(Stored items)
⁂
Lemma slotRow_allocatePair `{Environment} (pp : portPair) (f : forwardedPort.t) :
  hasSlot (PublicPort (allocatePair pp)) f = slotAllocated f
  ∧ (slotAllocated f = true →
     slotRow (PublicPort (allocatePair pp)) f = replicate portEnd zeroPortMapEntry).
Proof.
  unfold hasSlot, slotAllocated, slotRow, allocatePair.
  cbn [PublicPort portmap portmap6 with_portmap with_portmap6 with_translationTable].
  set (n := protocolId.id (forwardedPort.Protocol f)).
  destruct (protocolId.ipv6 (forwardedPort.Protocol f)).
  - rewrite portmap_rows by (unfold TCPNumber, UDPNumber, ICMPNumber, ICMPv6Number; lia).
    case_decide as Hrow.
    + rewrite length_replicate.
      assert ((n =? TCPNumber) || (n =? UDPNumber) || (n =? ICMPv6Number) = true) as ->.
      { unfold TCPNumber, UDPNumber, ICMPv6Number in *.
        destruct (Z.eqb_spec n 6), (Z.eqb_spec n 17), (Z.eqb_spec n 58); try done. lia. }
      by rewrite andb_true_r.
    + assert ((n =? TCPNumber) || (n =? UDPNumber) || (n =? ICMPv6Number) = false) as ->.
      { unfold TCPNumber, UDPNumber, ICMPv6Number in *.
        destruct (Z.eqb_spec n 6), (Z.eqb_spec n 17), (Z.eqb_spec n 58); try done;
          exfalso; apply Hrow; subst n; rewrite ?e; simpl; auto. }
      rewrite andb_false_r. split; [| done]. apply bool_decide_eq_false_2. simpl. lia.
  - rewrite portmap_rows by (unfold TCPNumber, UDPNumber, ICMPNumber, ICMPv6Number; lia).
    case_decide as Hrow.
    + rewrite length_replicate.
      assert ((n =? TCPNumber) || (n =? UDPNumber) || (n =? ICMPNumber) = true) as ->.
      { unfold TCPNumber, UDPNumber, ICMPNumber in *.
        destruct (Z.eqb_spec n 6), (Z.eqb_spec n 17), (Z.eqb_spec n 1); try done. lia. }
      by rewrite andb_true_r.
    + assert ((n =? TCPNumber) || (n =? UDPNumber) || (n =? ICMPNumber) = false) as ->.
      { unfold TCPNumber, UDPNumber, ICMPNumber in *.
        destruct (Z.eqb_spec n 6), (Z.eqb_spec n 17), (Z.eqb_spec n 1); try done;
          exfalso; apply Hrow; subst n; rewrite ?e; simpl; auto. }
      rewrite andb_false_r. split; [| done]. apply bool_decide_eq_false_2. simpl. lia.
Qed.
⁂
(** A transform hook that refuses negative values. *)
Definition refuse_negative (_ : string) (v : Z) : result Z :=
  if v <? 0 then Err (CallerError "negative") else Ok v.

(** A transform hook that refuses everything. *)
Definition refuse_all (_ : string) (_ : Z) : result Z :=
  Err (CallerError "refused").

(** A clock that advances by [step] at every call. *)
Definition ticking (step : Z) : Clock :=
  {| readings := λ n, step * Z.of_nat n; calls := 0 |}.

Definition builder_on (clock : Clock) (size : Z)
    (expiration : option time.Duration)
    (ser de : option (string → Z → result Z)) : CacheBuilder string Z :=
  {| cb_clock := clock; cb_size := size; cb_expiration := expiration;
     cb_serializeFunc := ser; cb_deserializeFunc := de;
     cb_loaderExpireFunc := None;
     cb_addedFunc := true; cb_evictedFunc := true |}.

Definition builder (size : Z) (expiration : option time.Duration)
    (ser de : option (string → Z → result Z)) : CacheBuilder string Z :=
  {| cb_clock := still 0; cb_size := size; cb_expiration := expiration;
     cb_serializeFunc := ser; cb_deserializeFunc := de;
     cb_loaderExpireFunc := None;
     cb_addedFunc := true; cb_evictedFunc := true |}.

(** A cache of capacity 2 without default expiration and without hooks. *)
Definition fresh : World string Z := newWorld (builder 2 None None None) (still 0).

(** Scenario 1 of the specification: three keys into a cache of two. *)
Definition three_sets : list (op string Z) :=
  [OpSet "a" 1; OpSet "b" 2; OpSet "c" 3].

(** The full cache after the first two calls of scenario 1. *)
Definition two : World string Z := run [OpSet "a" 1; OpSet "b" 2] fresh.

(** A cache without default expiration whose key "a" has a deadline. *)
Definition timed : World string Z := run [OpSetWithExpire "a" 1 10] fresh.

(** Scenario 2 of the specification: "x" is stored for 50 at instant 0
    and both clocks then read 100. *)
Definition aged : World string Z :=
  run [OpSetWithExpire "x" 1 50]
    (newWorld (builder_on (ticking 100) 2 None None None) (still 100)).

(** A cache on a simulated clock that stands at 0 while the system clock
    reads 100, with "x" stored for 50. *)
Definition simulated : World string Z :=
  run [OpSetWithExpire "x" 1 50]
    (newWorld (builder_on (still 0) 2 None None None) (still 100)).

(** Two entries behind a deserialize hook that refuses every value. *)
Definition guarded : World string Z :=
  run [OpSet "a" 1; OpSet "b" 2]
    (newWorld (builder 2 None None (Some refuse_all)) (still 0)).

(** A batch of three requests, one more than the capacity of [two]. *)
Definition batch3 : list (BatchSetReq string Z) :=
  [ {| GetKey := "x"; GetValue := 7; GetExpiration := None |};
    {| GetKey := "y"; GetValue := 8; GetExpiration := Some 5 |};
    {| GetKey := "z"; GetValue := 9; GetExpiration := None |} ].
⁂
■ What you need to do ■
In the data above, retype exactly and only the lines between the one holding "(** Two entries" and the one holding "GetValue := 9;", inclusive.

■ Answer area ■
(** Two entries behind a deserialize hook that refuses every value. *)
Definition guarded : World string Z :=
  run [OpSet "a" 1; OpSet "b" 2]
    (newWorld (builder 2 None None (Some refuse_all)) (still 0)).

(** A batch of three requests, one more than the capacity of [two]. *)
Definition batch3 : list (BatchSetReq string Z) :=
  [ {| GetKey := "x"; GetValue := 7; GetExpiration := None |};
    {| GetKey := "y"; GetValue := 8; GetExpiration := Some 5 |};
    {| GetKey := "z"; GetValue := 9; GetExpiration := None |} ].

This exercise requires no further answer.